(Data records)
════════════════

Lemma staged_plan_Returns actor scopeId i g d row plan d' : staged_plan actor scopeId i g d = Returns (row, plan, d') ->
  d' = d /\ db_deployments d !! (i, g) = Some row /\ tg_body row = plan /\ verifyTransitStage i g row = Returns plan.
Proof using.
  unfold staged_plan. intros Hr. apply tx_bind_Returns in Hr as ([] & d0 & [_ ->]%require_Returns & Hr).
  apply tx_bind_Returns in Hr as (found & d0 & [-> ->]%query_Returns & Hr).
  destruct (db_deployments d !! (i, g)) as [row0|]; [|discriminate Hr]. tx_inv. injection Hret as -> ->.
  split_and!; try done. by eapply verified_body.
Qed.

Lemma bodyOf_Returns i g r plan body : bodyOf i g r plan = Returns body ->
  body = MkCoordinationBody i g (cd_plan_digest r) (cd_phase r) (cd_position r) (cd_revision r) (cd_receipt_highwater r) /\
  1 <= cd_revision r <= MAX_COUNTER /\ 0 <= cd_position r /\
  (if is_terminal (cd_phase r) then cd_position r = Z.of_nat (length (tp_activationOrder plan))
   else cd_position r < Z.of_nat (length (tp_activationOrder plan))) /\
  digests_to (coordination_json body) (cd_journal_digest r).
Proof using.
  unfold bodyOf. rewrite guard_seq. intros [Hg Hr]. apply bind_Returns in Hr as (b & Hd & Hr). rewrite guard_seq in Hr.
  destruct Hr as [-> [= <-]]. autorewrite with guards in Hg. destruct Hg as (((((((Hc%is_counter_bounds & _) & Hp) & _) & _) & _) & _) & Hpos).
  split_and!; try done; try lia.
  - destruct (is_terminal _); autorewrite with guards in Hpos; lia.
  - unfold digest_differs in Hd. apply bind_Returns in Hd as (x & Hx & [= Ex]). apply negb_false_iff, bool_decide_eq_true in Ex. by subst.
Qed.

Lemma locked_Returns i g plan d r body d' : locked i g plan d = Returns (r, body, d') ->
  d' = d /\ db_coordination d !! (i, g) = Some r /\ bodyOf i g r plan = Returns body.
Proof using.
  unfold locked. intros Hr. apply tx_bind_Returns in Hr as (found & d0 & [-> ->]%query_Returns & Hr).
  destruct (db_coordination d !! (i, g)) as [r0|]; [|discriminate Hr]. tx_inv. by injection Hret as -> ->.
Qed.

Lemma persist_Returns now i g r body p n h d next d' : persist now i g r body p n h d = Returns (next, d') ->
  next = with_progress body p n h /\ cb_revision body < MAX_COUNTER /\
  exists j, digests_to (coordination_json next) j /\ d' = with_coordination (alter (row_of next j now) (i, g)) d.
Proof using.
  unfold persist. intros Hr. tx_inv. apply negb_true_iff, Z.leb_gt in Hrun. split_and!; [done|done|]. eexists. split; [exact Hrun0|done].
Qed.

(** A persisted move of a verified row. *)
Lemma persist_le now i g r body row plan p n h d next d' : db_deployments d !! (i, g) = Some row -> tg_body row = plan ->
  db_coordination d !! (i, g) = Some r -> bodyOf i g r plan = Returns body ->
  coord_move (size_of row) (at_ r) (p, n) ->
  (forall k, default 0 (high_of (cd_receipt_highwater r) k) <= default 0 (high_of h k)) ->
  persist now i g r body p n h d = Returns (next, d') ->
  coord_le d d' /\ db_deployments d' = db_deployments d /\ (forall k, k <> (i, g) -> db_coordination d' !! k = db_coordination d !! k).
Proof using.
  intros Hrow Hplan Hr Hbody Hm Hh (-> & _ & j & _ & ->)%persist_Returns. apply bodyOf_Returns in Hbody as (-> & _).
  split_and!; [|done|by intros k Hk; apply lookup_alter_ne].
  intros k row' Hk. split; [by exists row'|]. intros r' Hr'. change (db_coordination (with_coordination ?f d)) with (f (db_coordination d)).
  destruct (decide (k = (i, g))) as [->|Hne]; [|exists r'; rewrite lookup_alter_ne by done; split; [done|reflexivity]].
  rewrite lookup_alter_eq, Hr. rewrite Hr in Hr'. injection Hr' as <-. rewrite Hrow in Hk. injection Hk as <-.
  eexists. split; [reflexivity|]. exists 1%nat. cbn. split_and!; [by apply nsteps_once|lia|done|done].
Qed.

════════════════

• [What the task asks]: Within the data above, how many lines include "reflexivity"? The number alone is the answer.

• [Problem solution]: 2